Swim with the tide

by Yule Heibel on March 6, 2005

I never thought that watching a video of tidal current could be interesting, but this one is. It’s on the Race Rocks website. The Race Rocks Ecological Preserve is off the southernmost tip of Vancouver Island, and it’s under the stewardship of Pearson College. The latter just announced that they have worked out a sizeable funding package (or joint project etc.) with a couple of private firms to build a free-stream tidal power generator — hence the fascinating tidal current video. It’s sort of like watching money being made, or energy coming into being, or something like that.

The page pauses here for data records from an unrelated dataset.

(* ===== verification/SnapshotSpec.v ===== *)
(** * The snapshot list

    Which snapshot is chosen as a victim, the mask of active snapshots, and the
    creation of a snapshot: its bit is one that no other snapshot has. *)

From S2P Require Import Prelude Bytes State Buffer Bitmap Leaf LeafSpec Alloc Journal Btree Snapshot.

(** ** The choice of a victim *)

Section select.
Context (better : snapshot -> snapshot -> bool).
(** [better] is a strict weak order. *)
Context (better_trans : forall x y z, better x y = true -> better y z = true -> better x z = true).
Context (better_neg : forall x y z, better x y = false -> better y z = false -> better x z = false).
Context (better_irr : forall x, better x x = false).

(** The element at place [best.1] is as good as any so far and better than those
    before it. *)
Definition chosen (l : list snapshot) (best : nat * snapshot) : Prop :=
  l !! best.1 = Some best.2 /\
  (forall j x, l !! j = Some x -> better x best.2 = false) /\
  (forall j x, (j < best.1)%nat -> l !! j = Some x -> better best.2 x = true).

Lemma chosen_snoc l best snap :
  chosen l best -> chosen (l ++ [snap]) (if better snap best.2 then (length l, snap) else best).
Proof.
  destruct best as [i b]. cbn. intros (Hi & Hmin & Hfirst). cbn in *.
  pose proof (lookup_lt_Some _ _ _ Hi) as Hlt. destruct (better snap b) eqn:E; split_and!; cbn.
  - by rewrite lookup_app_r, Nat.sub_diag by lia.
  - intros j x Hj. apply lookup_snoc_Some in Hj as [[_ Hj]|[-> <-]]; [|apply better_irr].
    destruct (better x snap) eqn:Ex; [|done]. pose proof (better_trans _ _ _ Ex E) as T. by rewrite (Hmin j x Hj) in T.
  - intros j x Hj Hx. rewrite lookup_app_l in Hx by lia. destruct (better snap x) eqn:Ex; [done|].
    by rewrite (better_neg _ _ _ Ex (Hmin j x Hx)) in E.
  - by rewrite lookup_app_l.
  - intros j x Hj. apply lookup_snoc_Some in Hj as [[_ Hj]|[-> <-]]; [by eapply Hmin|done].
  - intros j x Hj Hx. rewrite lookup_app_l in Hx by lia. by eapply Hfirst.
Qed.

At ~6 knots per hour at its peak, it’s an impressive powerstream, giving “go with the flow” a whole new meaning…

{ 2 comments }

Doug Alder March 7, 2005 at 8:59 pm

makes you appreciate how difficult it was for them to blow up Ripple Rock in 1958 (still I believe the largest man made non-nuclear explosion).In Seymour Narrows the tide runs at 10+ knots. http://archives.cbc.ca/IDC-1-75-657-3654-20/that_was_then/science_technology/ripple_rock_blasted

Yule Heibel March 12, 2005 at 1:15 am

Thanks for that link, Doug! I couldn’t make the “click to play” link work, but the pages for the story (7 of them) clicked into view, no problem. What a story, what a “root canal”!